What you have to do
Below are entries; output exactly the lines from the one with "patient transm_status bound -> verdict" to the one with "arrays u !! n = Some a -> (off", both included, and nothing else.

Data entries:
*-*-*
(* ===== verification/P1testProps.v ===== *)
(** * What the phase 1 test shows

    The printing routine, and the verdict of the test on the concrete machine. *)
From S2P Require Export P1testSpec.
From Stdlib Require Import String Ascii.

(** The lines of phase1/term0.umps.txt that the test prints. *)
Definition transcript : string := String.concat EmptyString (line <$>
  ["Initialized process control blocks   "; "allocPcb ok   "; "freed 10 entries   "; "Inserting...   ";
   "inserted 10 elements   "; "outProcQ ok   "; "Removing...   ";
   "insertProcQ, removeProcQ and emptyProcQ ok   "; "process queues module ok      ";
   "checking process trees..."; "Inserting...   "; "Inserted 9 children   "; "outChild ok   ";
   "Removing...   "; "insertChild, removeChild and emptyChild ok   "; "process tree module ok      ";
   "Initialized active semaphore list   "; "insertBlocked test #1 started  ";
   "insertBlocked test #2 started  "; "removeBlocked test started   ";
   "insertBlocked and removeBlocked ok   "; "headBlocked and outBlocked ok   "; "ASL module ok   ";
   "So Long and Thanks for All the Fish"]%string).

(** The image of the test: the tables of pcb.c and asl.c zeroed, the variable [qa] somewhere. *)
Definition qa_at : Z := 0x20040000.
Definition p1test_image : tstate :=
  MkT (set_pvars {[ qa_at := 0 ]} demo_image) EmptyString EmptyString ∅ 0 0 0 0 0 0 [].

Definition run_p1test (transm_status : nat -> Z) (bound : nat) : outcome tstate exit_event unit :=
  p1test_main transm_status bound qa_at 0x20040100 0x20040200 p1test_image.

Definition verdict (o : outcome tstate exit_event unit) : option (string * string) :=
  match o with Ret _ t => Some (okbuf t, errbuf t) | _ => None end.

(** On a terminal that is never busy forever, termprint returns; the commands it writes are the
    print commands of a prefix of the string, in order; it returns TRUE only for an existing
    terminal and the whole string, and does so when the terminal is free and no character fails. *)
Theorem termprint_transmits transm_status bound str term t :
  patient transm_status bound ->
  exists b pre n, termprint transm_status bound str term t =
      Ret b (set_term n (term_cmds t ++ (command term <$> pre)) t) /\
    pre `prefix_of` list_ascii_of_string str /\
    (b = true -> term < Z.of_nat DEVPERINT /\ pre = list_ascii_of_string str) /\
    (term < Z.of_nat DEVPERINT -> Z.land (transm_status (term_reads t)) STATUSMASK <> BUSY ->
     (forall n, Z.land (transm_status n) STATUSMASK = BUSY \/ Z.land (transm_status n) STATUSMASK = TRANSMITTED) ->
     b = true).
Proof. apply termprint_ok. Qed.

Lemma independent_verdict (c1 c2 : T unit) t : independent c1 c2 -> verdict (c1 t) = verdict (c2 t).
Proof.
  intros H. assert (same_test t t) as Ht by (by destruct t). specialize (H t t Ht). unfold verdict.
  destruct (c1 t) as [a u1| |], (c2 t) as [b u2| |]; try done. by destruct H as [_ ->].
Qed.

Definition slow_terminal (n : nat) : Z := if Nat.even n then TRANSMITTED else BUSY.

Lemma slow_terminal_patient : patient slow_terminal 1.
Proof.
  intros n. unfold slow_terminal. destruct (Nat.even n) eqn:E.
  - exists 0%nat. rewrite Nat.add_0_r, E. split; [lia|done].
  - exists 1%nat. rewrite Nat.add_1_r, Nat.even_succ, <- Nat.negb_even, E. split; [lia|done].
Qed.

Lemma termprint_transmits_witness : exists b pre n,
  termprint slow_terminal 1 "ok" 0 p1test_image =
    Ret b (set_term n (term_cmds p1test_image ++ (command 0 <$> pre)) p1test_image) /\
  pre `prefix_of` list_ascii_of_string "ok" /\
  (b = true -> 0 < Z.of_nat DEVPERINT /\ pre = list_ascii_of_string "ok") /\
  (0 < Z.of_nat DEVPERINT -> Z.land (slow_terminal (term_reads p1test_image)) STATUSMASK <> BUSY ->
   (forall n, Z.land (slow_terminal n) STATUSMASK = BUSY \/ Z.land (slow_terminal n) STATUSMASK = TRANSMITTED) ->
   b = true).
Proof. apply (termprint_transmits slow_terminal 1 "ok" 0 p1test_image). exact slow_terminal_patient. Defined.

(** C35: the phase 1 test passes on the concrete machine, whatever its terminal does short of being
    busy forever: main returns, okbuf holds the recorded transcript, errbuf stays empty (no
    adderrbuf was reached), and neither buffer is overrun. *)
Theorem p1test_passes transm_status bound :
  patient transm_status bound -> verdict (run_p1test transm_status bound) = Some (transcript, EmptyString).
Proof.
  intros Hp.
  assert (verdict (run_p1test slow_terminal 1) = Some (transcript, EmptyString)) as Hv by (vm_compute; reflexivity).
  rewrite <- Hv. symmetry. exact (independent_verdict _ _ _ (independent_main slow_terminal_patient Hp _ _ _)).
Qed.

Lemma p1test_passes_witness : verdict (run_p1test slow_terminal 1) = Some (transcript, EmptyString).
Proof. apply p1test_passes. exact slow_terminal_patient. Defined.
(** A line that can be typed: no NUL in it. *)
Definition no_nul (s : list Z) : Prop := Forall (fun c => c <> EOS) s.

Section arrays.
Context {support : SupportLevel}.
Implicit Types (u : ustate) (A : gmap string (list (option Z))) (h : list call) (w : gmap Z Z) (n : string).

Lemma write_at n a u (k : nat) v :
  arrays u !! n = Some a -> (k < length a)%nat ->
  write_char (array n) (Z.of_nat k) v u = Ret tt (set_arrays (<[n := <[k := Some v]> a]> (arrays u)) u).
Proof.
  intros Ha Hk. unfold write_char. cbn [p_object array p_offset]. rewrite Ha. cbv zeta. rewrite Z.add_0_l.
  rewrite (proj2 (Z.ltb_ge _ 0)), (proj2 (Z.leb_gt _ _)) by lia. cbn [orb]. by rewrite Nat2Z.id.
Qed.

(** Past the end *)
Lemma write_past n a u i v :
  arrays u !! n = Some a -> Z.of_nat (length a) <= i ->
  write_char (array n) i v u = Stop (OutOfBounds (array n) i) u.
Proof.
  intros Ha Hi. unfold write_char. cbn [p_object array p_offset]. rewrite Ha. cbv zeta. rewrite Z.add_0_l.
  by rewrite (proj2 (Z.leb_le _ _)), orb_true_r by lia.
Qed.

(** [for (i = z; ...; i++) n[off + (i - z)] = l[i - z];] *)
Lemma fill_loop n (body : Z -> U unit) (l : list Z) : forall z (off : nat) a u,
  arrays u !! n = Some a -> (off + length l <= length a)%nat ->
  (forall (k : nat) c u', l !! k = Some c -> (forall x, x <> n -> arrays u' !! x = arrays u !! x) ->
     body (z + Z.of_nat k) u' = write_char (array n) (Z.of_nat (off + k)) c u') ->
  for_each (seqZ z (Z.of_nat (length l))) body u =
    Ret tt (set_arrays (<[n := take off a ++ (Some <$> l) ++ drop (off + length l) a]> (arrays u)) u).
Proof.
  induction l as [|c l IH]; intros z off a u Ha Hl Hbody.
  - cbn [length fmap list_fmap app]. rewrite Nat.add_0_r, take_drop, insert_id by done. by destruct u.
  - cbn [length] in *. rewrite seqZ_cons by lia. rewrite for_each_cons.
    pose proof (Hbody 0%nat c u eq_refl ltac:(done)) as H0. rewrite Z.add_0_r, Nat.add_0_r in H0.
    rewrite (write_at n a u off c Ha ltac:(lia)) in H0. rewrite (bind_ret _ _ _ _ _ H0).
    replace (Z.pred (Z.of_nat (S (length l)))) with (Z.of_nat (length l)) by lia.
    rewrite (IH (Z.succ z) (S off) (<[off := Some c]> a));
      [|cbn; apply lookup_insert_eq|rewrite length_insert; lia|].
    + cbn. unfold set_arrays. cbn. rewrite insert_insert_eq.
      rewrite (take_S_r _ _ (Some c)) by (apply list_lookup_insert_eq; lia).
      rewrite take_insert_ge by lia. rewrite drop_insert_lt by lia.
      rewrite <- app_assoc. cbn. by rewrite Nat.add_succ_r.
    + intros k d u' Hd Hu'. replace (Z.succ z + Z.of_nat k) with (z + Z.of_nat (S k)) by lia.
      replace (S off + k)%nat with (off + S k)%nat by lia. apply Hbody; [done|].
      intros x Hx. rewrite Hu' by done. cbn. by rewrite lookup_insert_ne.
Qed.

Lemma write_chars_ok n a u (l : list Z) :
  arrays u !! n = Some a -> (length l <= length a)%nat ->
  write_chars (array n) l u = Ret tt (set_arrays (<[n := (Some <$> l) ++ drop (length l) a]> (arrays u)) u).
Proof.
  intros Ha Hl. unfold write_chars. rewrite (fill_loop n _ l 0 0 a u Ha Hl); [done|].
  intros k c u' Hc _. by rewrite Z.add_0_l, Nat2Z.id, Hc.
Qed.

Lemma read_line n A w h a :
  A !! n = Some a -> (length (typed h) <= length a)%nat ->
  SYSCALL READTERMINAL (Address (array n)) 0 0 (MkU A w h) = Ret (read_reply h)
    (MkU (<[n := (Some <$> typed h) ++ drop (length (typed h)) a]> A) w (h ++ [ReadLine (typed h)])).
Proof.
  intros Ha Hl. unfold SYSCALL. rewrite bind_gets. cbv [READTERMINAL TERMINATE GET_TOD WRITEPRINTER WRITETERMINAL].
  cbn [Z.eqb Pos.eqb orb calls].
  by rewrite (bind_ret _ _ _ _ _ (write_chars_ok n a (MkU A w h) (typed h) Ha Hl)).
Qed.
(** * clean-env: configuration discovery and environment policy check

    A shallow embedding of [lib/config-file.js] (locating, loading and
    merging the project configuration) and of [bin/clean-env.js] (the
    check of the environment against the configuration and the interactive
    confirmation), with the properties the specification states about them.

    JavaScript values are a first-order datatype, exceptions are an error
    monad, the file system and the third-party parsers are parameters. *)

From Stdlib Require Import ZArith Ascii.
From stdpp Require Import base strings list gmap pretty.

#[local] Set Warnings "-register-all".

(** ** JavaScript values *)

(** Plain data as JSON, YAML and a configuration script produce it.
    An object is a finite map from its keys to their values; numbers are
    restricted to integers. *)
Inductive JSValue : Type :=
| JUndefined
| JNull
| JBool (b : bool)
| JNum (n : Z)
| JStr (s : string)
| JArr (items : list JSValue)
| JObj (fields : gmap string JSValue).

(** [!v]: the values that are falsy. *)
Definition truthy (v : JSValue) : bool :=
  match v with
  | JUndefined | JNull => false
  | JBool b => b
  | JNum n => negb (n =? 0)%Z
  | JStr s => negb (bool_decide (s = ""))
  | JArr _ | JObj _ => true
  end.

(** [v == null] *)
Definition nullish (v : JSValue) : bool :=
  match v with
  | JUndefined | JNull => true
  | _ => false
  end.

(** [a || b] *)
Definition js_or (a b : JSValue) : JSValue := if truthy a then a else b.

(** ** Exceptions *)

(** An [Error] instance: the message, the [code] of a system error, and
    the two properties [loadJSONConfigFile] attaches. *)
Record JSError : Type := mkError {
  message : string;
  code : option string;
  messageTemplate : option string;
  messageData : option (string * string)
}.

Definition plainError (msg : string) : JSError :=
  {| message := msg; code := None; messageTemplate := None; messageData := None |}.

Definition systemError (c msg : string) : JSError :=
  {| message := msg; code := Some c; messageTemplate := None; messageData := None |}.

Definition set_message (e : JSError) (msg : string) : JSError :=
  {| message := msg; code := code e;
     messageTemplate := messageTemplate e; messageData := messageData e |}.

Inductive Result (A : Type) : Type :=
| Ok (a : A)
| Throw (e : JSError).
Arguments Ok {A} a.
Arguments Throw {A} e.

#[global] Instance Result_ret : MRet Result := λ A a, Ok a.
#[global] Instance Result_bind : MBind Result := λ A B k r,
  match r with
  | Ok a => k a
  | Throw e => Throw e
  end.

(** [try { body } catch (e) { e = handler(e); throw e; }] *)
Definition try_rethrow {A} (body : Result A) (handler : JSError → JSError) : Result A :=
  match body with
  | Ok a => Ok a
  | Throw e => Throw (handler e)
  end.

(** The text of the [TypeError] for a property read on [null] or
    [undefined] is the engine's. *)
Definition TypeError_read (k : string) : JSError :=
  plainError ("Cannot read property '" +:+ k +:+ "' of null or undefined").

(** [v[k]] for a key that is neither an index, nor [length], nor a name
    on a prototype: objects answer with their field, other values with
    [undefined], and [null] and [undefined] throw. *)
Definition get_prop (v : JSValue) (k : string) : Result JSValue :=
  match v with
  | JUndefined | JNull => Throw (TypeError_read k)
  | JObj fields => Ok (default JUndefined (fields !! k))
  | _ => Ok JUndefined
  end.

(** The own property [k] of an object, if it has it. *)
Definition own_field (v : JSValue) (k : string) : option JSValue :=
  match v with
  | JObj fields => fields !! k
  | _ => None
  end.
*-*-*
The answer
  patient transm_status bound -> verdict (run_p1test transm_status bound) = Some (transcript, EmptyString).
Proof.
  intros Hp.
  assert (verdict (run_p1test slow_terminal 1) = Some (transcript, EmptyString)) as Hv by (vm_compute; reflexivity).
  rewrite <- Hv. symmetry. exact (independent_verdict _ _ _ (independent_main slow_terminal_patient Hp _ _ _)).
Qed.

Lemma p1test_passes_witness : verdict (run_p1test slow_terminal 1) = Some (transcript, EmptyString).
Proof. apply p1test_passes. exact slow_terminal_patient. Defined.
(** A line that can be typed: no NUL in it. *)
Definition no_nul (s : list Z) : Prop := Forall (fun c => c <> EOS) s.

Section arrays.
Context {support : SupportLevel}.
Implicit Types (u : ustate) (A : gmap string (list (option Z))) (h : list call) (w : gmap Z Z) (n : string).

Lemma write_at n a u (k : nat) v :
  arrays u !! n = Some a -> (k < length a)%nat ->
  write_char (array n) (Z.of_nat k) v u = Ret tt (set_arrays (<[n := <[k := Some v]> a]> (arrays u)) u).
Proof.
  intros Ha Hk. unfold write_char. cbn [p_object array p_offset]. rewrite Ha. cbv zeta. rewrite Z.add_0_l.
  rewrite (proj2 (Z.ltb_ge _ 0)), (proj2 (Z.leb_gt _ _)) by lia. cbn [orb]. by rewrite Nat2Z.id.
Qed.

(** Past the end *)
Lemma write_past n a u i v :
  arrays u !! n = Some a -> Z.of_nat (length a) <= i ->
  write_char (array n) i v u = Stop (OutOfBounds (array n) i) u.
Proof.
  intros Ha Hi. unfold write_char. cbn [p_object array p_offset]. rewrite Ha. cbv zeta. rewrite Z.add_0_l.
  by rewrite (proj2 (Z.leb_le _ _)), orb_true_r by lia.
Qed.

(** [for (i = z; ...; i++) n[off + (i - z)] = l[i - z];] *)
Lemma fill_loop n (body : Z -> U unit) (l : list Z) : forall z (off : nat) a u,
  arrays u !! n = Some a -> (off + length l <= length a)%nat ->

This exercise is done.